1842 | Political Events
Political Events
Serbia's young prince Michael III Obrenovic leaves the country in August under pressure from opponents who resent his heavy taxation and internal reforms (see 1839). They elect Aleksandr Karageorgevic, 36, to succeed Michael, and he begins a reign that will continue until 1858.
Spain has another republican revolt (see 1841). Prime Minister Baldomero Espartero suppresses it with the same severity he showed last year (see 1843).
Portuguese strongman António Bernardo da Costa Cabral restores the nation's charter and begins an ultraconservative rule that will continue until 1846.
Napoleonic War general Rowland Hill, 1st Viscount Hill (of Hawkestone and Hardwicke), dies at Hardwicke Grange, Shropshire, December 10 at age 70, having been made viscount shortly before his death.
British forces in Afghanistan leave Kabul January 6 under pressure from Pashtun tribesmen who have promised them safe conduct back to India (see 1841). Lord Auckland has 4,500 Anglo-Indian troops under his command and is accompanied by 10,000 camp followers, but from January 6 to 13 Akbar Khan and his Ghilzai tribesmen use long-barreled rifles (jezails) to massacre all but 121 of Auckland's men at Jugdulluck (Gandamack) on the Kabul-Jellalabad road in the Khyber Pass, slaughtering the camp followers and perhaps 15,000 camels. Akbar's father, Dost Mohammed, regains the throne that he held from 1835 to 1839 and will keep until his death in 1863; a punitive force from India under General Sir George Pollock, 56, forces the Khyber Pass (the first army in history to do so), relieves the siege of Jellalabad April 16, and reoccupies Kabul in September, burning the Great Bazaar in retribution, but the emirs of Sind have shown hostility toward the British, and London gives Scottish soldier General Sir Charles (James) Napier, 58, complete civil and military authority to deal with them rather than leaving that authority to the resident governor (see 1843). The British and their sepoy troops withdraw from the exposed position in October on orders from London.
A British expeditionary force of 16 warships carrying 4,000 troops and 540 guns arrives off the coast of China, leases more ships from Jardine, Matheson & Company at Hong Kong, moves up the coast with Jardine opium chests, and occupies Shanghai June 19 (see 1841). The Treaty of Nanjing ends the Opium War that began in 1839; signed August 29 aboard H.M.S. Cornwallis moored in the Yangzi (Yangtse) River, it obliges China to bear the cost of the opium destroyed at Guangzhou (Canton) in 1839 and Britain's expense in prosecuting the war by paying the equivalent of £21 million, forbids her to impose any tariff above 5 percent, forces her to open her markets to foreign trade, legalizes the opium trade, and makes the country vulnerable to wholesale exploitation by the Western powers. China cedes Hong Kong to Britain (see 1841; 1860); Xiaman (Amoy), Guangzhou (Canton), Fuzhou (Foochow), Ningbo (Ningpo), and Shanghai are set apart as cities in which foreigners receive special privileges, including immunity from Chinese law, and in which foreigners may conduct trade under consular supervision. Traffic in opium continues without restraint (see Shanghai, 1843; Taiping Rebellion, 1850; Second Opium War, 1856).

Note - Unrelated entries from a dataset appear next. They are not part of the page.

(* ===== verification/Cluster.v ===== *)
(** Cluster.v - members of a group that run the leader object side by side.

    A [Cluster] is a set of leader objects that exchange election messages over
    a network that may lose, delay, reorder and duplicate them.  The steps are
    the entry points that [Group] and the component call. *)

From Stdlib Require Import ZArith Lia.
From stdpp Require Import base gmap strings list fin_maps fin_sets.
From S2P Require Import Prelude.
From S2P Require Import Timeout.
From S2P Require Import DistCoord.
From S2P Require Import GroupLead.
From S2P Require Import Election.

#[local] Open Scope riaps_scope.

(** The entry points of a leader object, with their readings of the clock. *)
Inductive Input (G : Type) :=
| Idle (clk : nat -> Z) (order : list string)
| Receive (now draw : Z) (m : LeaderElection)
| ClientProposes (t_known t_new : Z) (junk : bool) (h : ProposeToLeader) (body : option Frame)
| ClientProposesAction (t_check t_known t_new : Z) (h : ProposeToLeader) (tsca : TimeSyncCoordA)
| ClientVotes (now : Z) (v : Vote) (src : string)
| GroupMoves (g : G).
Arguments Idle {G}.
Arguments Receive {G}.
Arguments ClientProposes {G}.
Arguments ClientProposesAction {G}.
Arguments ClientVotes {G}.
Arguments GroupMoves {G}.

Record Cluster (G : Type) := mkCluster {
  c_nodes : gmap string (GroupLead G);
  c_net : list LeaderElection;
}.
Arguments mkCluster {G}.
Arguments c_nodes {G}.
Arguments c_net {G}.

Section Cluster.
Context {G : Type} `{GroupApi G}.
Implicit Type s : GroupLead G.
Implicit Type c : Cluster G.

Definition handle (i : Input G) : LeadCmd G :=
  match i with
  | Idle clk order => Update clk order
  | Receive now draw m => UpdateMsg now draw m
  | ClientProposes t_known t_new junk h body => OnProposeFromClient t_known t_new junk h body
  | ClientProposesAction t_check t_known t_new h tsca =>
      OnActionProposeFromClient t_check t_known t_new h tsca
  | ClientVotes now v src => OnVote now v src
  | GroupMoves g => modify (set_group g)
  end.

(** Member [id] handles [i]; what it sends stays on the network for good. *)
Definition cluster_step (id : string) (i : Input G) c : Cluster G :=
  match c_nodes c !! id with
  | None => c
  | Some s =>
      mkCluster (<[id := (handle i s).1]> (c_nodes c))
        (c_net c ++ election_msgs (handle i s).2)
  end.

Definition cluster_run (l : list (string * Input G)) c : Cluster G :=
  fold_left (fun c p => cluster_step p.1 p.2 c) l c.

(** A fresh cluster: followers at term 0, nothing sent. *)
Definition initial c : Prop :=
  c_net c = [] /\ forall id s, c_nodes c !! id = Some s ->
    GetComponentId s = id /\ m_currentState s = FOLLOWER.

(** A message is delivered only if it was sent, and the group stays the
    group of the same component: this is what the other layers guarantee. *)
Definition sent_only c s (i : Input G) : Prop :=
  match i with
  | Receive _ _ m => m ∈ c_net c
  | GroupMoves g => ComponentUuid g = GetComponentId s
  | _ => True
  end.

(** The two conditions that the protocol needs besides: a member that starts
    an election knows the whole cluster (and has terms left), and no
    [AppendEntry] older than its term reaches a follower. *)
Definition complete_view c s (i : Input G) : Prop :=
  match i with
  | Idle clk _ => m_currentState s = FOLLOWER ->
      m_currentState (handle i s).1 = CANDIDATE ->
      Z.of_nat (size (c_nodes c)) <= view_at (clk 3%nat) s /\ in_u 32 (m_electionTerm s + 1)
  | _ => True
  end.

Definition no_stale_append s (i : Input G) : Prop :=
  match i with
  | Receive _ _ m =>
      match appendEntry m with
      | Some ae => m_currentState s = FOLLOWER -> m_electionTerm s <= ae_electionTerm ae
      | None => True
      end
  | _ => True
  end.

#[export] Instance sent_only_dec c s i : Decision (sent_only c s i).
Proof. destruct i; simpl; apply _. Defined.
#[export] Instance complete_view_dec c s i : Decision (complete_view c s i).
Proof. destruct i; simpl; apply _. Defined.
#[export] Instance no_stale_append_dec s i : Decision (no_stale_append s i).
Proof. destruct i; simpl; try apply _. case_match; apply _. Defined.

(** A run whose every step meets the condition [P]. *)
Fixpoint run_allowed (P : Cluster G -> GroupLead G -> Input G -> Prop)
    (l : list (string * Input G)) c : Prop :=
  match l with
  | [] => True
  | (id, i) :: l' =>
      match c_nodes c !! id with
      | Some s => P c s i /\ run_allowed P l' (cluster_step id i c)
      | None => False
      end
  end.

#[export] Instance run_allowed_dec P `{forall c s i, Decision (P c s i)} l c :
  Decision (run_allowed P l c).
Proof.
  revert c. induction l as [|[id i] l IH]; intros c; simpl; [apply _|].
  case_match; apply _.
Defined.

Definition allowed c s (i : Input G) : Prop :=
  sent_only c s i /\ complete_view c s i /\ no_stale_append s i.

Inductive reachable : Cluster G -> Prop :=
| reach_initial c : initial c -> reachable c
| reach_step c id s i :
    reachable c -> c_nodes c !! id = Some s ->
    allowed c s i -> reachable (cluster_step id i c).

Lemma reachable_run l c :
  reachable c -> run_allowed allowed l c -> reachable (cluster_run l c).
Proof.
  revert c. induction l as [|[id i] l IH]; intros c Hc; [done|]. simpl.
  destruct (c_nodes c !! id) as [s|] eqn:Hs; [|done]. intros [Ha Hl].
  apply IH; [|done]. by eapply reach_step.
Qed.
End Cluster.

(** ** The entry points for proposals leave the election alone *)

Section Untouched.
Context {G : Type} `{GroupApiLaws G}.
Implicit Type s : GroupLead G.

Definition leaves_election (c : LeadCmd G) : Prop := forall s, election_unchanged s (c s).

Lemma leaves_skip : leaves_election skip.
Proof. done. Qed.

Lemma leaves_read k : (forall s, leaves_election (k s)) -> leaves_election (read k).
Proof. intros Hk s. apply Hk. Qed.

Lemma leaves_when b c : leaves_election c -> leaves_election (when b c).
Proof. by destruct b. Qed.

Lemma leaves_seq c1 c2 :
  leaves_election c1 -> leaves_election c2 -> leaves_election (c1 ;; c2).
Proof.
  intros H1 H2 s. destruct (H1 s) as (A1 & B1 & C1 & D1).
  destruct (H2 (c1 s).1) as (A2 & B2 & C2 & D2). unfold election_unchanged, seq; simpl.
  unfold election_msgs in *. rewrite omap_app, D1, D2. by rewrite A2, B2, C2.
Qed.

Lemma leaves_announce pid r : leaves_election (AnnounceResult pid r).
Proof. done. Qed.

Lemma leaves_erase_proposal pid : leaves_election (erase_proposal pid).
Proof. done. Qed.

Lemma leaves_store loc pd : leaves_election (store_object loc pd).
Proof. done. Qed.

Lemma leaves_erase_action pd : leaves_election (erase_action pd).
Proof. apply leaves_read. intros s. by apply leaves_when. Qed.

Lemma OnVote_leaves now v src : leaves_election (OnVote now v src).
Proof.
  apply leaves_read. intros s. cbv zeta. repeat case_match;
    auto 6 using leaves_skip, leaves_seq, leaves_announce, leaves_erase_proposal,
      leaves_store, leaves_erase_action.
Qed.

Lemma OnPropose_leaves t1 t2 junk h body :
  leaves_election (OnProposeFromClient t1 t2 junk h body).
Proof. apply leaves_read. intros s. by case_bool_decide. Qed.

Lemma OnActionPropose_leaves t1 t2 t3 h tsca :
  leaves_election (OnActionProposeFromClient t1 t2 t3 h tsca).
Proof. apply leaves_read. intros s. cbv zeta. case_bool_decide; [done|]. by case_match. Qed.
End Untouched.

(** ** Election safety of the code *)

Section Safety.
Context {G : Type} `{GroupApiLaws G}.
Implicit Type s : GroupLead G.
Implicit Type c : Cluster G.

Definition abstract c : gmap string Elect := elect_of <$> c_nodes c.

Record cluster_inv c : Prop := {
  ci_ids id s : c_nodes c !! id = Some s -> GetComponentId s = id;
  ci_spec : election_inv (abstract c) (c_net c);
}.

Lemma initial_inv c : initial c -> cluster_inv c.
Proof.
  intros [Hnet Hn]. split; [by intros id s [? ?]%Hn|]. rewrite Hnet.
  assert (forall n e, abstract c !! n = Some e -> e_role e = FOLLOWER) as Hf.
  { intros n e. unfold abstract. rewrite lookup_fmap_Some.
    by intros (s & <- & [_ ?]%Hn). }
  split; try (clear Hn; set_solver); intros n e He Hr; apply Hf in He; congruence.
Qed.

The U.S. Supreme Court rules in its January term that parties to civil litigation in a federal court will use general common law rather than the law existing in the states in which the dispute arose. Justice Joseph Story's opinion in Swift v. Tyson expands federal court jurisdiction and will stand for 96 years (see Erie Railroad v. Tompkins, 1938).
Rhode Island's new People's Party adopts a new constitution, holds elections, and installs Thomas W. Dorr as governor May 3 (see 1841). The preexisting government refuses to recognize him, conservative elements in the state declare martial law, and although Dorr takes over the northwestern part of the state he fails to seize a state arsenal, will be tried for treason, and will be sentenced in 1844 to life imprisonment, although he will be released in 1845 (see Supreme Court decision, 1849).

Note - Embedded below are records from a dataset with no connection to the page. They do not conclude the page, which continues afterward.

(** [OnVote] implements [tally]. *)
Lemma cast_implements pid l s pd :
  proposes s pid pd -> 0 <= accepted pd -> 0 <= rejected pd ->
  accepted pd + rejected pd + Z.of_nat (length l) < 2 ^ 16 ->
  (forall now b, (now, b) ∈ l -> IsTimeout now (proposeDeadline pd) = false) ->
  (cast pid l s).2 = outcome pid (tally (nodesInVote pd) (accepted pd) (rejected pd) l.*2).
Proof.
  revert s pd. induction l as [|[now [src r]] l IH]; intros s pd Hp Ha Hr Hb Ht; [done|].
  assert (IsTimeout now (proposeDeadline pd) = false) as Hnow by (eapply Ht; left).
  assert (forall n b, (n, b) ∈ l -> IsTimeout n (proposeDeadline pd) = false) as Htl
    by (intros n b Hin; eapply Ht; by right).
  cbn [cast fmap list_fmap snd tally length] in *. unfold seq. cbn [snd].
  set (v := {| v_proposeId := pid; v_voteResult := r |}).
  case_bool_decide as Hs.
  { rewrite (OnVote_stranger now v src s pd) by done. simpl. apply IH; [done..|lia|done]. }
  assert (src ∈ nodesInVote pd) as Hin by (destruct (decide (src ∈ nodesInVote pd)); tauto).
  pose proof (OnVote_counts now v src s pd Hp Hnow Hin) as Hc. revert Hc.
  destruct (OnVote now v src s) as [s' out]. cbn [fst snd]. unfold after_ballot.
  set (pd' := count_vote src (v_voteResult v) pd).
  assert (accepted pd' = if decide (r = ACCEPTED) then accepted pd + 1 else accepted pd) as Ea.
  { subst pd'. simpl. case_decide; [|done]. apply uwrap_succ_lt; lia. }
  assert (rejected pd' = if decide (r = ACCEPTED) then rejected pd else rejected pd + 1) as Er.
  { subst pd'. simpl. case_decide; [done|]. apply uwrap_succ_lt; lia. }
  assert (proposal_majority pd' = majority_of (Z.of_nat (size (nodesInVote pd)))) as Em by done.
  assert (nodesInVote pd' = nodesInVote pd /\ proposeDeadline pd' = proposeDeadline pd)
    as [En Ed] by done.
  rewrite Em, <- Ea, <- Er. clearbody pd'.
  destruct (_ <=? accepted pd'); [|destruct (_ <=? rejected pd')];
    [intros (-> & Hn & _)..|intros [-> Hp']].
  - by rewrite cast_absent.
  - by rewrite cast_absent.
  - rewrite app_nil_l, <- En. apply IH; rewrite ?Ed; try done;
      rewrite ?Ea, ?Er; case_decide; lia.
Qed.

(** C6. The outcome of a vote: when every member votes at most once and in
    time, the leader announces the result [r] for a fresh proposal exactly
    if a strict majority of the members it knew at the proposal voted [r];
    it announces at most one result. *)
Theorem majority_decides pid l s pd r :
  proposes s pid pd -> accepted pd = 0 -> rejected pd = 0 ->
  Z.of_nat (length l) < 2 ^ 16 -> NoDup l.*2.*1 ->
  (forall now b, (now, b) ∈ l -> IsTimeout now (proposeDeadline pd) = false) ->
  (announced pid r ∈ (cast pid l s).2 <->
    strict_majority (Z.of_nat (size (nodesInVote pd)))
      (Z.of_nat (length (ballots_for (nodesInVote pd) r l.*2))))
  /\ (length (cast pid l s).2 <= 1)%nat.
Proof.
  intros Hp Ha Hr Hb Hnd Ht.
  rewrite (cast_implements pid l s pd) by (done || lia). rewrite Ha, Hr.
  pose proof (ballots_bound (nodesInVote pd) l.*2 Hnd) as Hbd.
  assert (0 < majority_of (Z.of_nat (size (nodesInVote pd)))) as Hpos.
  { pose proof (proj1 (majority_of_strict (Z.of_nat (size (nodesInVote pd))) _) (Z.le_refl _)).
    unfold strict_majority in *. lia. }
  assert (tally (nodesInVote pd) 0 0 l.*2 = Some r <->
    majority_of (Z.of_nat (size (nodesInVote pd)))
      <= (if decide (r = ACCEPTED) then 0 else 0)
         + Z.of_nat (length (ballots_for (nodesInVote pd) r l.*2))) as Hc
    by (by apply tally_count).
  rewrite <- majority_of_strict. replace (if decide (r = ACCEPTED) then 0 else 0) with 0 in Hc
    by by case_decide. rewrite Z.add_0_l in Hc. rewrite <- Hc.
  destruct (tally _ _ _ _) as [r'|]; simpl; (split; [|lia]).
  - rewrite list_elem_of_singleton. split; [by intros [= ->]|by intros [= ->]].
  - split; [by intros ?%elem_of_nil|done].
Qed.
End Voting.

(** ** Proposals that run out of time *)

Section Expiry.
Context {G : Type} `{GroupApi G}.
Implicit Type s : GroupLead G.

(** One round of the loop of [Update]. *)
Lemma expire_round clk k pid order s :
  let dead := match m_proposeData s !! pid ≫= (m_objects s !!.) with
              | Some pd => IsTimeout (clk k) (proposeDeadline pd)
              | None => false
              end in
  let s' := if dead then set_proposeData (delete pid (m_proposeData s)) s else s in
  expire_proposals clk k (pid :: order) s =
    ((expire_proposals clk (S k) order s').1,
     (if dead then [announced pid REJECTED] else []) ++ (expire_proposals clk (S k) order s').2).
Proof.
  cbn [expire_proposals]. unfold seq at 1, read.
  destruct (_ ≫= _) as [pd|]; [|done]. by destruct (IsTimeout _ _).
Qed.

(** A loop that does not visit [pid] leaves it alone. *)
Lemma expire_other clk k order s pid :
  pid ∉ order ->
  m_proposeData (expire_proposals clk k order s).1 !! pid = m_proposeData s !! pid
  /\ announced pid REJECTED ∉ (expire_proposals clk k order s).2.
Proof.
  revert k s. induction order as [|q order IH]; intros k s; [set_solver|].
  intros [Hne Hnot]%not_elem_of_cons. rewrite expire_round. cbv zeta. cbn [fst snd].
  match goal with |- context [if ?b then set_proposeData _ _ else _] => destruct b end;
    match goal with |- context [expire_proposals clk (S k) order ?x] =>
      destruct (IH (S k) x Hnot) as [E1 E2]; rewrite E1 end; simpl.
  - rewrite lookup_delete_ne by done. split; [done|].
    intros [[= E]|Hin]%elem_of_cons; [done|by apply E2].
  - done.
Qed.

Lemma expire_visits clk k order s i pid pd :
  NoDup order -> order !! i = Some pid -> proposes s pid pd ->
  let r := expire_proposals clk k order s in
  if IsTimeout (clk (k + i)%nat) (proposeDeadline pd) then
    (announced pid REJECTED ∈ r.2 /\ m_proposeData r.1 !! pid = None)
  else ((announced pid REJECTED ∉ r.2) /\ m_proposeData r.1 !! pid = m_proposeData s !! pid).
Proof.
  intros Hnd Hi Hp r. subst r.
  revert k s i Hi Hp. induction order as [|q order IH]; intros k s i Hi Hp; [done|].
  apply NoDup_cons in Hnd as [Hq Hnd]. rewrite expire_round. cbv zeta. cbn [fst snd].
  destruct i as [|i]; simpl in Hi.
  - simplify_eq. destruct Hp as (loc & E1 & E2). rewrite E1; simpl. rewrite E2, Nat.add_0_r.
    destruct (IsTimeout _ _).
    + destruct (expire_other clk (S k) order (set_proposeData (delete pid (m_proposeData s)) s) pid Hq)
        as [-> _]. split; [left|]. apply lookup_delete_eq.
    + destruct (expire_other clk (S k) order s pid Hq) as [-> Ho]. by rewrite E1.
  - assert (pid <> q) as Hne by (intros ->; by apply Hq, list_elem_of_lookup_2 with i).
    rewrite <- Nat.add_succ_comm.
    match goal with |- context [if ?b then set_proposeData _ _ else _] => destruct b end.
    + set (s' := set_proposeData _ s).
      assert (m_proposeData s' !! pid = m_proposeData s !! pid) as Es
        by (simpl; by rewrite lookup_delete_ne).
      assert (proposes s' pid pd) as Hp' by (destruct Hp as (l & ? & ?); exists l; by rewrite Es).
      specialize (IH Hnd (S k) s' i Hi Hp'). rewrite Es in IH.
      assert (announced pid REJECTED <> announced q REJECTED) by (by intros [= ?]).
      destruct (IsTimeout _ _), IH as [IH1 IH2]; rewrite IH2; (split; [|done]);
        rewrite elem_of_app, list_elem_of_singleton; tauto.
    + exact (IH Hnd (S k) s i Hi Hp).
Qed.

(** Expiry: a leader between two heartbeats rejects and forgets exactly
    the proposals whose deadline has passed when the loop reaches them,
    whatever the iteration order of the hash map. *)
Theorem Update_expires clk order s i pid pd :
  m_currentState s = LEADER ->
  IsTimeout (clk 8%nat) (m_appEntryTimeout s) = false ->
  IsTimeout (clk 10%nat) (m_appEntryTimeout s) = false ->
  NoDup order -> order !! i = Some pid -> proposes s pid pd ->
  let r := Update clk order s in
  if IsTimeout (clk (11 + i)%nat) (proposeDeadline pd) then
    (announced pid REJECTED ∈ r.2 /\ m_proposeData r.1 !! pid = None)
  else ((announced pid REJECTED ∉ r.2) /\ m_proposeData r.1 !! pid = m_proposeData s !! pid).
Proof.
  intros Hst H8 H10 Hnd Hi Hp r.
  assert (r = expire_proposals clk 11 order s) as ->
    by (subst r; unfold Update, read; by rewrite Hst, H8, H10).
  by apply expire_visits.
Qed.

(** Only the leader takes proposals: a member that is not the leader it
    knows neither changes state nor sends anything for one. *)
Theorem only_leader_takes_proposals s t1 t2 t3 junk h body tsca :
  GetLeaderId s <> GetComponentId s ->
  OnProposeFromClient t1 t2 junk h body s = (s, [])
  /\ OnActionProposeFromClient t1 t2 t3 h tsca s = (s, []).
Proof.
  intros Hl. unfold OnProposeFromClient, OnActionProposeFromClient, read.
  by rewrite !bool_decide_eq_true_2.
Qed.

The Webster-Ashburton Treaty signed August 9 by U.S. Secretary of State Daniel Webster and Alexander Baring, Baron Ashburton, now 68, finalizes the Maine-Canadian border, but the boundary of the Oregon Territory remains in dispute (see 1845).
A new civil war begins in South America as Peru remains locked in the war that began last year. Uruguay's exiled former president Manuel Oribe, now 46, gains support from the Argentine dictator Juan Manuel de Rosas in an effort to subjugate Uruguay, whose first president José Fructuoso Rivera, now 52, has just completed a second term in office (see 1843).
Former United Provinces of Central America president Francisco Morazán attempts to restore the federation (see 1840); he defeats the forces of Costa Rican dictator Braulio Carillo, but is betrayed, captured, and executed by a firing squad at San José, Costa Rica, September 15 at age 49.
Former Chilean dictator Bernardo O'Higgins dies in Peru sometime in October at age 65 (approximate).